19 December 2008

Tom Waits gig


Tom Waits

And in the final, very belated, blog of the trip to see Andrew and Alex's wedding, a review of the Tom Waits gig in Dublin.
We left Krakow and flew the deluxe flights of RyanAir to Dublin via Stansted (my God, what a horrendous airport). Bus to hostel which was reasonably close to the main street of Dublin, which for the moment, escapes me. And yeah I know I should know it. A shower then wandering to the gig at Phoenix Park. Phoenix Park, we had been informed, was a 25-30 min walk past such scenic highs as the Guinness factory. More on that later. And yes, it was a 25-30 min walk.
Unfortunately the gig was at the other end, and the Park is bloody massive.
We arrived at the gig around 8pm, picked up the tix, which I discovered back in NZ that having asked for them to be pickups at the gig, they'd posted. Idiots. The venue was a circus tent with a number of stalls around the sides. Exactly what you'd imagine a Tom gig to be. Our seats? Middle of the stage, 4 rows back, I love andrew.

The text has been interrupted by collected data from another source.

Definition d_set_r (r : reader) (d : Decoder) : Decoder :=
  MkDecoder r (d_withFooter d) (d_chunkHashes d) (d_chunkSizes d) (d_rawSize d) (d_done d)
    (d_xorbHash d) (d_err d).

Definition d_set_done (d : Decoder) : Decoder :=
  MkDecoder (d_r d) (d_withFooter d) (d_chunkHashes d) (d_chunkSizes d) (d_rawSize d) true
    (d_xorbHash d) (d_err d).

Definition d_set_xorbHash (h : XorbHash) (d : Decoder) : Decoder :=
  MkDecoder (d_r d) (d_withFooter d) (d_chunkHashes d) (d_chunkSizes d) (d_rawSize d) (d_done d)
    (Some h) (d_err d).

Definition d_fail (e : error) (d : Decoder) : result (list byte) * Decoder :=
  (Err e, MkDecoder (d_r d) (d_withFooter d) (d_chunkHashes d) (d_chunkSizes d) (d_rawSize d)
            (d_done d) (d_xorbHash d) (Some e)).

Definition d_add_chunk (h : ChunkHash) (size : Z) (d : Decoder) : Decoder :=
  MkDecoder (d_r d) (d_withFooter d) (d_chunkHashes d ++ [h]) (d_chunkSizes d ++ [size])
    (u64 (d_rawSize d + size)) (d_done d) (d_xorbHash d) (d_err d).

Definition Chunks (d : Decoder) : list ChunkHash * list Z := (d_chunkHashes d, d_chunkSizes d).

Definition Decoder_SummoryHash (d : Decoder) : result XorbHash * Decoder :=
  match d_xorbHash d with
  | Some h => (Ok h, d)
  | None =>
      match ComputeXorbHash (d_chunkHashes d) (d_chunkSizes d) with
      | Ok h => (Ok h, d_set_xorbHash h d)
      | Err e => (Err e, d)
      end
  end.

(** [Decoder.Read(p)] with [len(p) = plen]: the bytes copied to [p], or the
    error, and the decoder afterwards. *)
Definition Decoder_Read (plen : Z) (d : Decoder) : result (list byte) * Decoder :=
  match d_err d with
  | Some e => (Err e, d)
  | None =>
      if d_done d then (Err EOF, d)
      else
        match ReadFull 8 (d_r d) with
        | (_, Some e, r) =>
            let d := d_set_r r d in
            if bool_decide (e = EOF) || bool_decide (e = UnexpectedEOF) then
              if d_withFooter d then
                if bool_decide (e = EOF)
                then d_fail (Errorf "unexpected EOF: expected footer") d
                else d_fail (Wrapf "failed to read data: %w" e) d
              else (Err EOF, d_set_done d)
            else d_fail (Wrapf "failed to read chunk header: %w" e) d
        | (headerBuf, None, r) =>
            let d := d_set_r r d in
            if bool_decide (slice 0 7 headerBuf = xorbIdentifier) then
              if negb (d_withFooter d) then (Err EOF, d_set_done d)
              else
                let '(h, d) := Decoder_SummoryHash d in
                match h ≫= fun h => validateWithFooter headerBuf h (d_chunkHashes d) (d_r d) with
                | Err e => d_fail (Wrapf "validate footer: %w" e) d
                | Ok (_, r) => (Err EOF, d_set_done (d_set_r r d))
                end
            else
              match ParseChunkHeader headerBuf with
              | Err e => d_fail e d
              | Ok header =>
                  if u32 plen <? CompressedSize header
                  then d_fail (Errorf "input buffer too small for compressed chunk: need %d bytes, have %d") d
                  else if MaxChunksPerXorb <=? len (d_chunkHashes d)
                  then d_fail (Errorf "chunk count exceeds maximum %d") d
                  else if (MaxXorbSize <? d_rawSize d) ||
                          (u64 (MaxXorbSize - d_rawSize d) <? UncompressedSize header)
                  then d_fail (Errorf "raw payload size exceeds maximum %d") d
                  else
                    match ReadFull (CompressedSize header) (d_r d) with
                    | (_, Some e, r) => d_fail (Wrapf "failed to read chunk data: %w" e) (d_set_r r d)
                    | (body, None, r) =>
                        let d := d_set_r r d in
                        match DecodeChunk out_buf header body with
                        | Err e => d_fail (Wrapf "decompress chunk: %w" e) d
                        | Ok uncompressed =>
                            let d := d_add_chunk (ComputeChunkHash uncompressed)
                                       (UncompressedSize header) d in
                            if plen <? len uncompressed
                            then d_fail (Errorf "output buffer too small: need %d bytes") d
                            else (Ok uncompressed, d)
                        end
                    end
              end
        end
  end.

(** Reading until the first error. *)
Fixpoint read_all (fuel : nat) (plen : Z) (d : Decoder) : list (list byte) * error * Decoder :=
  match fuel with
  | O => ([], Panic "out of fuel", d)
  | S fuel =>
      match Decoder_Read plen d with
      | (Ok chunk, d) =>
          let '(cs, e, d) := read_all fuel plen d in (chunk :: cs, e, d)
      | (Err e, d) => ([], e, d)
      end
  end.
End decoder.

(** ** The layout of the footer *)

Definition cat_hashes (hs : list ChunkHash) : list byte := concat (map (fun h : ChunkHash => vec_to_list h) hs).
Definition cat_u32 (l : list Z) : list byte := concat (map (fun z => put_u32 (u32 z)) l).

Lemma len_cat_hashes hs : len (cat_hashes hs) = 32 * len hs.
Proof.
  unfold cat_hashes. induction hs as [|h hs IH]; [done|]. cbn [map concat].
  rewrite len_app, len_cons, IH, len_hash. lia.
Qed.

Lemma len_cat_u32 l : len (cat_u32 l) = 4 * len l.
Proof.
  unfold cat_u32. induction l as [|z l IH]; [done|]. cbn [map concat].
  rewrite len_app, len_cons, IH, len_put_u32. lia.
Qed.

Lemma len_idents :
  len xorbIdentifier = 7 /\ len hashSectionIdent = 7 /\ len boundarySectionIdent = 7.
Proof. done. Qed.

Create Rewrite HintDb xorb_len.
#[export] Hint Rewrite @len_nil @len_app len_cat_hashes len_cat_u32 len_put_u32 @len_vec @len_single
  @len_replicate (proj1 len_idents) (proj1 (proj2 len_idents)) (proj2 (proj2 len_idents)) : xorb_len.

(** Lengths of the footer's parts. *)
Ltac flen := autorewrite with xorb_len; unfold hashSize in *; lia.

(** The part of the footer after the fixed part, without the length field. *)
Definition footer_tail (hs : list ChunkHash) (offs uoffs : list Z) (hoff boff : Z) (nonce : vec byte 4) :
    list byte :=
  cat_hashes hs ++ boundarySectionIdent ++ [Byte.x01] ++ put_u32 (u32 (len hs)) ++
  cat_u32 offs ++ cat_u32 uoffs ++ put_u32 (u32 (len hs)) ++ put_u32 hoff ++ put_u32 boff ++
  nonce ++ replicate 12 Byte.x00.

Lemma footer_layout h hs offs uoffs nonce :
  exists hoff boff flen,
    footer_bytes h hs offs uoffs nonce =
      (xorbIdentifier ++ [Byte.x01]) ++
      (h ++ hashSectionIdent ++ [Byte.x00] ++ put_u32 (u32 (len hs))) ++
      footer_tail hs offs uoffs hoff boff nonce ++ put_u32 (u32 flen) /\
    flen = 92 + 32 * len hs + 4 * len offs + 4 * len uoffs.
Proof.
  unfold footer_bytes. rewrite !foldl_app_concat. do 3 eexists. split.
  - unfold footer_tail. rewrite <- !app_assoc. reflexivity.
  - change (concat (map _ hs)) with (cat_hashes hs).
    change (concat (map _ offs)) with (cat_u32 offs).
    change (concat (map _ uoffs)) with (cat_u32 uoffs). flen.
Qed.

Lemma check_hashes_ok i hs p rest :
  0 <= i -> len p = i * 32 -> check_hashes i hs (p ++ cat_hashes hs ++ rest) = Ok tt.
Proof.
  revert i p. induction hs as [|h hs IH]; intros i p Hi Hp; [done|].
  cbn [check_hashes]. unfold cat_hashes. cbn [map concat]. fold (cat_hashes hs).
  rewrite <- app_assoc, (slice_mid _ _ p h) by (rewrite ?len_hash; lia).
  rewrite bool_decide_eq_false_2 by (by intros []).
  rewrite app_assoc. apply IH; [lia|]. rewrite len_app, len_hash. lia.
Qed.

The stage was set up as an old barn, odd instruments strewn everywhere, old speakers hung at the back, and small stage in the center - again strewn with oddities and detritus.
The band wandered on; sax, drums (tom's son), keys, guitar and bass. And then Tom arrived. A decrepid hobo, vaudeville in appearance, basking in applause, playing the crowd.
Kicking into the setlist, a shambling rambling old man, totally captivating the crowd. Not one word , this was an audience who wanted to be there, this was no London crowd.
In my view, a perfect setlist find one? with music from every 'era' of Tom's. The setlist may have been planned, but Tom's approach to gigging keeps the band on their toes - as Tom said after kicking of a song 'well, that could be any of them...'. Tom's better song banter, was excellent, although having heard the NPR gig (link here), it may not vary !!
Excellent section with Tom on piano and a bass player, including piano has been drinking.
What can I say? Atmospheric, dusty (placed on his stage, so stamping during songs produced a dust cloud), shuffling, oddly rhythmical with strange claps, whistles and stamping from the man, and possibly the best gig I've been too. Certainly in the top three. A spell-binding performance by a singularly unique performer, cult hero for over 30 years...

Yeah I liked it.

The weather turned to crap during the gig, it drizzled from Dublin airport to the city and on the wander to the gig. It was torrential rain on the walk down from the Park back into the city. We were soaked. Very soaked. To the point where we didn't have a beer, or indeed any drink. I would have popped into a pub if there'd been a nice one open - another 'minor' issue. And so, waking at 7 in order to catch the ferry across to Wales (as I was training back into London) I can say that:
I have spent 18 hours in Dublin, it was either drizzling or raining the entire time, and I didn't have a beer.

Yup.


Love and not so much travel this December, me xxx

1 comment:

Anonymous said...

No beer, no food and soaked to the bone - Tom was just hot on a stick. Worth the money.

S.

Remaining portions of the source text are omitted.